2. Aux termes de l’article R. 421-1 de ce même code : « La juridiction ne peut être saisie que par voie de recours formé contre une décision, et ce, dans les deux mois à partir de la notification ou de la publication de la décision attaquée (…) ».

3. Alors même que le procès-verbal d’infraction dressé en application de l’article L. 480-1 du code de l’urbanisme a le caractère d’un acte de procédure pénale dont la régularité ne peut être appréciée que par les juridictions judiciaires, il appartient à la juridiction administrative de connaître des litiges qui peuvent naître du refus du maire de faire usage des pouvoirs qui lui sont conférés en sa qualité d’autorité administrative par les dispositions de l’article L. 480-2 du code de l’urbanisme.

4. En l’espèce, Mme A... soutient avoir demandé, lors d’une réunion avec la maire de Saint-Pierre de Soucy, que soit dressé un procès-verbal d’infraction à l’encontre de ses voisins, au motif que ceux-ci auraient entrepris des travaux en méconnaissance des dispositions du code de l’urbanisme. Toutefois, alors qu’elle n’établit pas avoir adressé de demande écrite, elle ne justifie pas, par la production du compte-rendu de la réunion qu’elle a rédigé, de l’existence d’une décision administrative susceptible d’être déférée au juge administratif. Dans ces conditions, les conclusions à fin d’annulation présentées par la requérante sont irrecevables, ainsi que, par voie de conséquence, les conclusions accessoires aux fins d’injonction.

5. Enfin en se bornant à soutenir qu’elle conteste cette décision de la maire « qui constitue une faute de nature à engager sa responsabilité », la requérante n’assortit pas son moyen des précisions permettant d’en apprécier le bien-fondé.

6. Il résulte de tout ce qui précède que la requête doit être rejetée comme manifestement irrecevable.

7. Il n’y a pas lieu, dans les circonstances de l’espèce, de mettre à la charge de Mme A... la somme demandée par la commune de Saint-Pierre de Soucy au titre de l’article L. 761-1 du code de justice administrative.

O R D O N N E :

Article 1er : La requête de Mme A... est rejetée.

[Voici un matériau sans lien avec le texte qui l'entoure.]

(** * SolarQuote UK: the solar estimation engine and the lead scorer

    A shallow embedding of [lib/solar/constants.ts], [lib/solar/calculations.ts]
    and [lib/leads/scoring.ts], and the properties the specification states
    about them; then the request check of the calculate endpoint, the pure
    parts of the PVGIS client and the rate limiter of the leads endpoint,
    with further properties their code shows.

    Numbers.  A JavaScript [number] is modelled as an exact rational extended
    with the three non-finite values the engine can produce: [Infinity] (the
    payback sentinel, a division by zero), [-Infinity] and [NaN].  Finite
    arithmetic is exact: the binary64 rounding of each operation is not
    modelled, and zero carries no sign (a quotient by zero takes its sign from
    the numerator).  [Math.round] is rounding to the nearest integer with
    halves towards +Infinity, [Math.pow] is only used at natural exponents.

    The code's binary64 arithmetic differs from this in three ways that the
    statements allow for.  A result that the code rounds to tenths or pence
    is stated within 0.051 or 0.0051 of the exact quotient or product, not
    within 0.05 or 0.005: within rounding distance of a tie the code may
    return the neighbouring tenth or penny.  Where a statement says that a
    quotient or a product is finite, its inputs are bounded, since binary64
    overflows.  And where the sign of a zero divisor would decide the result,
    the statement asks for a positive divisor.

    Objects used as tables are association lists of their own properties;
    a missed lookup is [None], JavaScript's [undefined], which arithmetic
    turns into [NaN].  Properties inherited from [Object.prototype] are not
    modelled: a statement about an arbitrary key is for keys that are not
    among [JS.object_prototype_names], which a plain object finds in its
    prototype. *)

From Stdlib Require Import QArith Qround Qabs Qminmax Lqa Lia ZArith List String Bool.
From Stdlib Require Import DecimalString.
Import ListNotations.

Local Open Scope Q_scope.

(* ================================================================== *)
(** ** JavaScript numbers *)
(* ================================================================== *)

Module JS.

Inductive number : Type :=
| Fin (q : Q)
| PosInf
| NegInf
| NaN.

(** The infinity that a product or quotient with a non-finite operand
    yields, from the sign of the finite operand. *)
Definition signed_inf (c : comparison) : number :=
  match c with
  | Gt => PosInf
  | Lt => NegInf
  | Eq => NaN
  end.

Definition is_finite (a : number) : bool :=
  match a with Fin _ => true | _ => false end.

Definition is_nan (a : number) : bool :=
  match a with NaN => true | _ => false end.

Definition add (a b : number) : number :=
  match a, b with
  | NaN, _ | _, NaN => NaN
  | Fin x, Fin y => Fin (x + y)
  | PosInf, NegInf | NegInf, PosInf => NaN
  | PosInf, _ | _, PosInf => PosInf
  | NegInf, _ | _, NegInf => NegInf
  end.

Definition neg (a : number) : number :=
  match a with
  | Fin x => Fin (- x)
  | PosInf => NegInf
  | NegInf => PosInf
  | NaN => NaN
  end.

Definition sub (a b : number) : number := add a (neg b).

Definition mul (a b : number) : number :=
  match a, b with
  | NaN, _ | _, NaN => NaN
  | Fin x, Fin y => Fin (x * y)
  | Fin x, PosInf | PosInf, Fin x => signed_inf (x ?= 0)
  | Fin x, NegInf | NegInf, Fin x => signed_inf (CompOpp (x ?= 0))
  | PosInf, PosInf | NegInf, NegInf => PosInf
  | PosInf, NegInf | NegInf, PosInf => NegInf
  end.

Definition div (a b : number) : number :=
  match a, b with
  | NaN, _ | _, NaN => NaN
  | Fin x, Fin y => if Qeq_bool y 0 then signed_inf (x ?= 0) else Fin (x / y)
  | Fin _, PosInf | Fin _, NegInf => Fin 0
  | PosInf, Fin y => match y ?= 0 with Lt => NegInf | _ => PosInf end
  | NegInf, Fin y => match y ?= 0 with Lt => PosInf | _ => NegInf end
  | _, _ => NaN
  end.

(** [a <= b]; every comparison with [NaN] is false. *)
Definition leb (a b : number) : bool :=
  match a, b with
  | NaN, _ | _, NaN => false
  | Fin x, Fin y => Qle_bool x y
  | NegInf, _ | _, PosInf => true
  | _, _ => false
  end.

(** [a >= b]. *)
Definition geb (a b : number) : bool := leb b a.

(** [Math.min] and [Math.max] of two arguments. *)
Definition min (a b : number) : number :=
  match a, b with
  | NaN, _ | _, NaN => NaN
  | Fin x, Fin y => if Qle_bool x y then a else b
  | NegInf, _ | _, NegInf => NegInf
  | PosInf, c | c, PosInf => c
  end.

Definition max (a b : number) : number :=
  match a, b with
  | NaN, _ | _, NaN => NaN
  | Fin x, Fin y => if Qle_bool x y then b else a
  | PosInf, _ | _, PosInf => PosInf
  | NegInf, c | c, NegInf => c
  end.

(** [Math.round] on a rational: the nearest integer, a half going up. *)
Definition round_half_up (x : Q) : Z := Qfloor (x + (1 # 2)).

Definition round (a : number) : number :=
  match a with
  | Fin x => Fin (inject_Z (round_half_up x))
  | _ => a
  end.

Definition ceil (a : number) : number :=
  match a with
  | Fin x => Fin (inject_Z (Qceiling x))
  | _ => a
  end.

(** [Math.pow base n] for a finite base and a natural exponent. *)
Fixpoint pow_nat (base : Q) (n : nat) : Q :=
  match n with
  | O => 1
  | S k => base * pow_nat base k
  end.

Definition pow (base : number) (n : nat) : number :=
  match n, base with
  | O, _ => Fin 1
  | _, Fin x => Fin (pow_nat x n)
  | _, NaN => NaN
  | _, PosInf => PosInf
  | _, NegInf => if Nat.even n then PosInf else NegInf
  end.

(** Truthiness of a number: [0] and [NaN] are falsy. *)
Definition truthy (a : number) : bool :=
  match a with
  | Fin x => negb (Qeq_bool x 0)
  | NaN => false
  | _ => true
  end.

(** A value that may be [undefined]. *)
Definition to_number (v : option number) : number :=
  match v with
  | Some a => a
  | None => NaN
  end.

(** A parameter with a default value: the default replaces [undefined]. *)
Definition default_argument (v : option number) (default : number) : number :=
  match v with
  | Some a => a
  | None => default
  end.

(** [a || b] on numbers that may be [undefined]. *)
Definition or (a b : option number) : option number :=
  match a with
  | Some x => if truthy x then a else b
  | None => b
  end.

(** Truthiness of an optional string: [undefined] and [""] are falsy. *)
Definition truthy_string (s : option string) : bool :=
  match s with
  | Some EmptyString | None => false
  | Some _ => true
  end.

(** Strict equality [===] between numbers: [NaN] equals nothing. *)
Definition strict_eq (a b : number) : Prop :=
  match a, b with
  | Fin x, Fin y => x == y
  | PosInf, PosInf | NegInf, NegInf => True
  | _, _ => False
  end.

(** The property names every plain object inherits from [Object.prototype]:
    a read of one of them on a table finds a function or an object there,
    not [undefined]. *)
Definition object_prototype_names : list string :=
  ["constructor"; "hasOwnProperty"; "isPrototypeOf"; "propertyIsEnumerable";
   "toLocaleString"; "toString"; "valueOf"; "__proto__";
   "__defineGetter__"; "__defineSetter__"; "__lookupGetter__"; "__lookupSetter__"]%string.

Definition inherited (key : string) : bool :=
  existsb (String.eqb key) object_prototype_names.

(** Own-property lookup in an object literal whose values are numbers.  It
    is the code's [table[key]] for every [key] that is not [inherited]. *)
Fixpoint lookup (key : string) (table : list (string * Q)) : option number :=
  match table with
  | [] => None
  | (k, v) :: rest => if String.eqb key k then Some (Fin v) else lookup key rest
  end.

(** The same for an object whose keys are integers. *)
Fixpoint lookup_int (key : Z) (table : list (Z * Q)) : option number :=
  match table with
  | [] => None
  | (k, v) :: rest => if Z.eqb key k then Some (Fin v) else lookup_int key rest
  end.

(** [Array.prototype.sort((a, b) => a - b)] on integers. *)
Fixpoint insert_asc (x : Z) (l : list Z) : list Z :=
  match l with
  | [] => [x]
  | y :: rest => if Z.leb x y then x :: l else y :: insert_asc x rest
  end.

Definition sort_asc (l : list Z) : list Z := fold_right insert_asc [] l.

(** [Array.prototype.map] with the element's index. *)
Fixpoint mapi_from {A B : Type} (f : A -> nat -> B) (i : nat) (l : list A) : list B :=
  match l with
  | [] => []
  | x :: rest => f x i :: mapi_from f (S i) rest
  end.

Definition mapi {A B : Type} (f : A -> nat -> B) (l : list A) : list B :=
  mapi_from f 0%nat l.

End JS.

Declare Scope js_scope.
Delimit Scope js_scope with js.
Infix "+" := JS.add : js_scope.
Infix "-" := JS.sub : js_scope.
Infix "*" := JS.mul : js_scope.
Infix "/" := JS.div : js_scope.
Infix "<=?" := JS.leb (at level 70) : js_scope.
Infix ">=?" := JS.geb (at level 70) : js_scope.
Infix "===" := JS.strict_eq (at level 70) : js_scope.
Coercion JS.Fin : Q >-> JS.number.

Local Open Scope string_scope.
Local Open Scope js_scope.

(* ================================================================== *)
(** ** Types ([types/solar.ts]) *)
(* ================================================================== *)

Inductive RoofOrientation : Type := N | NE | E | SE | S | SW | W | NW | flat.

Inductive HomeOccupancy : Type := always | daytime | evening | variable.

(** The property name each enumerated value stands for. *)
Definition orientation_key (o : RoofOrientation) : string :=
  match o with
  | N => "N" | NE => "NE" | E => "E" | SE => "SE" | S => "S"
  | SW => "SW" | W => "W" | NW => "NW" | flat => "flat"
  end.

Definition occupancy_key (o : HomeOccupancy) : string :=
  match o with
  | always => "always" | daytime => "daytime"
  | evening => "evening" | variable => "variable"
  end.

(** Caller-supplied numbers are finite. *)
Record CalculatorInputs : Type := {
  postcode : string;
  latitude : Q;
  longitude : Q;
  roofOrientation : RoofOrientation;
  roofPitch : Q;
  roofArea : Q;
  shadingFactor : Q;
  annualElectricityUsage : Q;
  homeOccupancy : HomeOccupancy;
  electricityUnitRate : option Q;
  exportTariffRate : option Q
}.

(** [selfConsumedKwh] and [exportedKwh] carry the prefix [m_] here: the
    result record below has fields of the same names. *)
Record MonthlyGeneration : Type := {
  month : nat;
  monthName : string;
  generationKwh : JS.number;
  m_selfConsumedKwh : JS.number;
  m_exportedKwh : JS.number
}.

Inductive IrradianceSource : Type := PVGIS | UK_AVERAGE.

(** [systemLossFactorUsed] is the metadata's [systemLossFactor]. *)
Record CalculationMetadata : Type := {
  calculatedAt : string;
  irradianceUsed : JS.number;
  irradianceSource : IrradianceSource;
  electricityRate : JS.number;
  exportRate : JS.number;
  systemLossFactorUsed : JS.number;
  orientationFactor : JS.number
}.

Record CalculatorResults : Type := {
  recommendedSystemSize : JS.number;
  numberOfPanels : JS.number;
  estimatedAnnualGeneration : JS.number;
  monthlyGeneration : list MonthlyGeneration;
  selfConsumptionRatio : JS.number;
  selfConsumedKwh : JS.number;
  exportedKwh : JS.number;
  annualSavings : JS.number;
  annualExportEarnings : JS.number;
  totalAnnualBenefit : JS.number;
  estimatedSystemCost : JS.number;
  paybackPeriod : JS.number;
  roi25Years : JS.number;
  co2SavedAnnually : JS.number;
  co2Saved25Years : JS.number;
  metadata : CalculationMetadata
}.

Record LeadContact : Type := {
  email : string;
  phone : option string;
  name : option string
}.

Inductive LeadCategory : Type := hot | warm | cool.

(** [value: boolean | number]. *)
Inductive FactorValue : Type :=
| NumberValue (n : JS.number)
| BooleanValue (b : bool).

(** [factorName] is the factor's [name]. *)
Record LeadScoreFactor : Type := {
  factorName : string;
  value : FactorValue;
  points : JS.number
}.

Record LeadScore : Type := {
  totalScore : JS.number;
  category : LeadCategory;
  factors : list LeadScoreFactor
}.

Record UKEnergyConfig : Type := {
  electricityRatePence : Q;
  segExportRatePence : Q;
  standingChargePence : Q;
  lastUpdated : string;
  source : string
}.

Article 2 : Les conclusions présentées par la commune de Saint-Pierre de Soucy au titre de l’article L. 761-1 du code de justice administrative sont rejetées.

Article 3 : La présente ordonnance sera notifiée à Mme B... A... et à la commune de Saint-Pierre de Soucy.

Fait à Grenoble, le 3 octobre 2025.

La présidente de la 4ème chambre

C. Rizzato

La République mande et ordonne à la préfète de la Savoie, en ce qui la concerne, et à tous commissaires de justice à ce requis en ce qui concerne les voies de droit commun, contre les parties privées, de pourvoir à l’exécution de la présente décision.